CMSCompOps / WmAgentScripts

CMS Workflow Team Scripts
7 stars 51 forks source link

email "phedex is acting up" #510

Closed vlimant closed 3 years ago

vlimant commented 4 years ago

For the record on a mystery failure of Phedex, that had impacted unified in the past, that has a protection which @nsmith- and @dr-stringfellow are wondering about.

subscribor is try to get all unassigned blocks

https://github.com/CMSCompOps/WmAgentScripts/blob/master/Unified/subscribor.py#L56

and make a subscription to DataOps (without an actual transfer) just so that it belongs and is counted against dataops quota : in an effort to "fix" https://github.com/dmwm/WMCore/issues/5945 (in the wrong place obviously)

getDatasetBlockAndSite has been failing very badly rarely https://github.com/dmwm/PHEDEX/issues/1117, providing things completely irrelevant to the initial query to phedex (@nataliaratnikova)

this https://github.com/CMSCompOps/WmAgentScripts/commit/0522c2e17c6613e23df6079a576993e4ef1e288a and the email https://github.com/CMSCompOps/WmAgentScripts/commit/eb4687a408e33bc60935eb62c8f4f1aa591441b7 was put in place so that things don't go astray in unified and downstream.

a band-aid on a band-aid, on a band-aid ...

dr-stringfellow commented 4 years ago

@amaltaro @vlimant @nsmith- @z4027163 Since a week or so, we are seeing this email dozens of times a day. There is no development work going on in phedex anymore, but something is now clearly causing this to happen very frequently.

vlimant commented 4 years ago

I have not seen any such emails recently myself.
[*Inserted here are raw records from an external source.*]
(* ===== verification/BraidSides.v ===== *)
(** * What the key generator and the encapsulator of the Braid do in an epoch *)
From S2P Require Import Prelude Crypto GaloisField Lagrange ErasureCodec ErasureProofs BraidState BraidAuth Braid BraidInv.

(** ** The key generator's operations during an epoch *)
Section Alice.
Context {H : HashFunctions} {HL : HashLaws H} {K : MLKEM768} {KL : MLKEM768Laws K}.

Lemma alice_role s : state s ∈ ALICE_STATES -> isInAliceRole s = true.
Proof. intros Hs. unfold isInAliceRole. by apply bool_decide_true. Qed.

Lemma alice_at_role a e kg oen s : alice_at a e kg oen s -> isInAliceRole s = true.
Proof. intros (_ & _ & _ & _ & _ & Hs). apply alice_role. destruct (state s); try done; unfold ALICE_STATES; set_solver. Qed.

(** The first send of the epoch samples the key pair. *)
Lemma alice_first_send a e ready rb s : alice_start a e s -> good_random rb ->
  exists kg s' sr, kg_ok kg /\ Send ready rb s = (s', Ok sr) /\ alice_at a e kg None s' /\ state s' = KeysSampled /\
    sr_output_key sr = None /\ alice_msg a e kg KeysSampled (sr_message sr).
Proof.
  intros (Hst & He & Ha & Hc1 & Hc2 & _) Hrb. unfold Send. rewrite alice_role by (rewrite Hst; unfold ALICE_STATES; set_solver).
  assert (Hkg : exists kg, KeyGen (rb 64%nat) = Ok kg).
  { unfold KeyGen. rewrite check_size_ok by (unfold len; by rewrite Hrb). cbn [mbind result_bind].
    destruct (mlkem_keygen _) as [[d x] v]. by eexists. }
  destruct Hkg as [kg Hkg]. assert (Hok : kg_ok kg) by (exists (rb 64%nat); split; [apply Hrb|done]).
  destruct (createEncoderState_ok (header_of a e kg)) as (he & Ehe & Ghe & [ph Hph] & Chh); [by apply header_valid|].
  destruct (createEncoderState_ok (kg_ek_vector kg)) as (ee & Eee & Gee & _); [by apply vector_valid|].
  unfold sendAlice, M_bind at 1, M_get. rewrite Hst. unfold aliceSendFromKeysUnsampled.
  erewrite M_bind_Ok by (unfold M_lift; by rewrite Hkg). erewrite M_bind_Ok by reflexivity.
  erewrite M_bind_Ok by reflexivity. projs. rewrite Ha, He. fold (header_of a e kg).
  erewrite M_bind_Ok by (unfold M_lift; by rewrite Ehe). erewrite M_bind_Ok by reflexivity.
  erewrite M_bind_Ok by (unfold M_lift; by rewrite Eee). erewrite M_bind_Ok by reflexivity.
  set (s1 := set_ekEncoder _ _).
  rewrite (M_bind_Ok _ _ s1 (set_state KeysSampled s1) tt) by (unfold transition, s1; projs; by rewrite Hst).
  set (s2 := set_state KeysSampled s1).
  destruct (send_chunk_ok (header_of a e kg) ready headerEncoder set_headerEncoder (Error "No header encoder") Hdr s2)
    as (e' & r & E & Ge & Hr); [by apply header_valid|by apply holds_Some|].
  exists kg, (set_headerEncoder (Some e') s2). unfold aliceSendHeaderChunk. rewrite E.
  destruct r as [sr|x].
  2:{ exfalso. destruct (Hr he eq_refl) as [Hx|Hx]; [rewrite Chh in Hx; lia|destruct Hx; congruence]. }
  exists sr. destruct Hr as (Ho & Hme & Hty & Hch & _). split; [done|]. split; [done|]. split; [|split; [done|split; [done|]]].
  - unfold alice_at, s2, s1. projs. do 3 (split; [done|]).
    split; [by apply holds_Some|]. split; [by apply holds_Some|]. done.
  - right. split; [by rewrite Hme|]. by rewrite Hty.
Qed.

Lemma alice_send a e kg oen ready rb s : kg_ok kg -> alice_at a e kg oen s ->
  exists s' r, Send ready rb s = (s', r) /\ alice_at a e kg oen s' /\ state s' = state s /\
    match r with Ok sr => sr_output_key sr = None /\ alice_msg a e kg (state s) (sr_message sr) | Throw _ => True end.
Proof.
  intros Hk Hs. pose proof (alice_at_role _ _ _ _ _ Hs) as Hrole. unfold Send. rewrite Hrole.
  destruct Hs as (He & Ha & Hdk & Hh & Hek & Hst). unfold sendAlice, M_bind at 1, M_get.
  destruct (state s) eqn:Es; try done.
  - destruct (send_chunk_ok (header_of a e kg) ready headerEncoder set_headerEncoder (Error "No header encoder") Hdr s)
      as (e' & r & E & Ge & Hr); [by apply header_valid|done|].
    exists (set_headerEncoder (Some e') s), r. unfold aliceSendHeaderChunk. split; [done|]. split.
    + unfold alice_at. projs. rewrite Es. do 3 (split; [done|]). split; [by apply holds_Some|]. done.
    + split; [exact Es|]. destruct r as [sr|]; [|done]. destruct Hr as (Ho & Hme & Hty & Hch & _). split; [done|]. right. rewrite Hty. split; [by rewrite Hme|done].
  - destruct (send_chunk_ok (kg_ek_vector kg) ready ekEncoder set_ekEncoder (Error "No ek encoder") Ek s)
      as (e' & r & E & Ge & Hr); [by apply vector_valid|done|].
    exists (set_ekEncoder (Some e') s), r. unfold aliceSendEkChunk. split; [done|]. split.
    + unfold alice_at. projs. rewrite Es. do 4 (split; [done|]). split; [by apply holds_Some|]. done.
    + split; [exact Es|]. destruct r as [sr|]; [|done]. destruct Hr as (Ho & Hme & Hty & Hch & _). split; [done|]. right. rewrite Hty. split; [by rewrite Hme|done].
  - destruct (send_chunk_ok (kg_ek_vector kg) ready ekEncoder set_ekEncoder (Error "No ek encoder") EkCt1Ack s)
      as (e' & r & E & Ge & Hr); [by apply vector_valid|done|].
    exists (set_ekEncoder (Some e') s), r. unfold aliceSendEkChunk. split; [done|]. split.
    + unfold alice_at. projs. rewrite Es. do 4 (split; [done|]). split; [by apply holds_Some|]. done.
    + split; [exact Es|]. destruct r as [sr|]; [|done]. destruct Hr as (Ho & Hme & Hty & Hch & _). split; [done|]. right. rewrite Hty. split; [by rewrite Hme|]. split; [by left|done].
  - eexists s, _. split; [done|]. split; [unfold alice_at; by rewrite Es|]. split; [done|]. split; [done|]. right. split; [done|]. by right.
Qed.
(** *** Receiving *)
Lemma receive_ct1_ok a e kg en m c s : kg_ok kg -> en_ok kg en -> alice_at a e kg (Some en) s ->
  state s = KeysSampled \/ state s = HeaderSent -> is_chunk (e1_ct1 en) m -> m_data m = Some c ->
  exists s', receiveAlice_Ct1 m c s = (s', Ok tt) /\ alice_at a e kg (Some en) s' /\
    (state s' = Ct1Received \/ (state s' = HeaderSent /\ gained m (ct1Decoder s) (ct1Decoder s'))).
Proof.
  intros Hk Hen (He & Ha & Hdk & Hh & Hek & Hst) Hor Hch Hc.
  destruct (ct1_valid kg en Hk Hen) as [Hv Hl].
  (* the decoder the chunk is added to *)
  assert (Hdec : exists d, dec_good (e1_ct1 en) d /\ d = default (createDecoderState CT1_SIZE) (ct1Decoder s) /\ (match ct1Decoder s with
      | None => M_modify (set_ct1Decoder (Some (createDecoderState CT1_SIZE)))
      | Some _ => M_ret tt end) s = (set_ct1Decoder (Some d) s, Ok tt)).
  { rewrite <- Hl. destruct Hor as [Es|Es]; rewrite Es in Hst.
    - destruct Hst as [Hd _]. eexists. split; [apply createDecoderState_good|]. by rewrite Hd, Hl.
    - destruct Hst as (en' & [= <-] & (d & Hd & Gd) & _). exists d. split; [done|]. rewrite Hd. split; [done|].
      unfold M_ret. f_equal. destruct s; cbn in *. by subst. }
  destruct Hdec as (d & Gd & Edef & E). destruct (add_message_chunk_ok (e1_ct1 en) m c d Hv Gd Hch Hc) as (d' & Ed & Gd').
  unfold receiveAlice_Ct1. erewrite M_bind_Ok by reflexivity. cbn beta zeta.
  rewrite (M_bind_Ok _ _ s (set_ct1Decoder (Some d) s) tt E). erewrite M_bind_Ok by reflexivity.
  projs. erewrite M_bind_Ok by reflexivity. erewrite M_bind_Ok by (unfold M_lift; by rewrite Ed).
  erewrite M_bind_Ok by reflexivity.
  set (s2 := set_ct1Decoder (Some d') _).
  set (s3 := set_state HeaderSent s2).
  assert (H3 : (if bool_decide (state s = KeysSampled) then transition RECEIVE_CT1 else M_ret tt) s2 = (s3, Ok tt)).
  { destruct Hor as [Es|Es]; rewrite Es; cbn [bool_decide]; [rewrite bool_decide_true by done|rewrite bool_decide_false by done].
    - apply transition_ok. unfold s2. projs. by rewrite Es.
    - unfold M_ret, s3, s2. f_equal. destruct s; cbn in *. by subst. }
  rewrite (M_bind_Ok _ _ s2 s3 tt H3).
  assert (Hs3 : alice_at a e kg (Some en) s3).
  { unfold alice_at, s3, s2. projs. do 5 (split; [done|]). exists en. split; [done|]. split; [by exists d'|].
    destruct Hor as [Es|Es]; rewrite Es in Hst; [by destruct Hst|by destruct Hst as (? & _ & _ & ?)]. }
  destruct (isDecoderComplete d') eqn:Ecomp.
  2:{ exists s3. split; [done|]. split; [done|]. right. split; [done|]. rewrite Edef in Ed. by eapply gained_add. }
  rewrite (M_bind_Ok _ _ s3 s3 (e1_ct1 en)) by (unfold M_lift; by rewrite (decoded_ok (e1_ct1 en) Hv d' Gd' Ecomp)).
  erewrite M_bind_Ok by reflexivity.
  eexists. split; [by apply transition_ok|]. destruct Hs3 as (? & ? & ? & ? & ? & en' & _ & _ & Hn).
  split; [|by left]. unfold alice_at. projs. do 5 (split; [done|]). exists en. done.
Qed.
Lemma ct2mac_split a e kg en : kg_ok kg -> en_ok kg en ->
  take (Z.to_nat CT2_DATA_SIZE) (ct2mac_of a e kg en) = ct2_of kg en /\
  drop (Z.to_nat CT2_DATA_SIZE) (ct2mac_of a e kg en) = MacCt (auth_next a e en) e (e1_ct1 en ++ ct2_of kg en).
Proof.
  intros Hk Hen. destruct (en_facts kg en Hk Hen) as (_ & _ & _ & _ & _ & Hl & _). apply take_app_len.
  unfold len, CT2_DATA_SIZE in *. lia.
Qed.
Anything bad happening, is happening on phedex side c.f. https://github.com/dmwm/PHEDEX/issues/1117

nsmith- commented 4 years ago

Can you be more specific about what date the rate of such mails increased? Maybe we can correlate it with more load on datasvc, e.g. via rucio sync or otherwise

dr-stringfellow commented 4 years ago

Sorry, couldn't find a better way to get you this information other than:

https://www.dropbox.com/sh/c90bs1830rm5vlg/AABzw7p2cNBc7Z050IIymSkXa?dl=0

@vlimant Yes, the bug is on the PhEDEx side, and it won't be fixed :(, but maybe other services need to know about this right now. In case they see something strange, it might be because of the total nonsense phedex response.

haozturk commented 3 years ago

Phedex is not used anymore, closing this issue.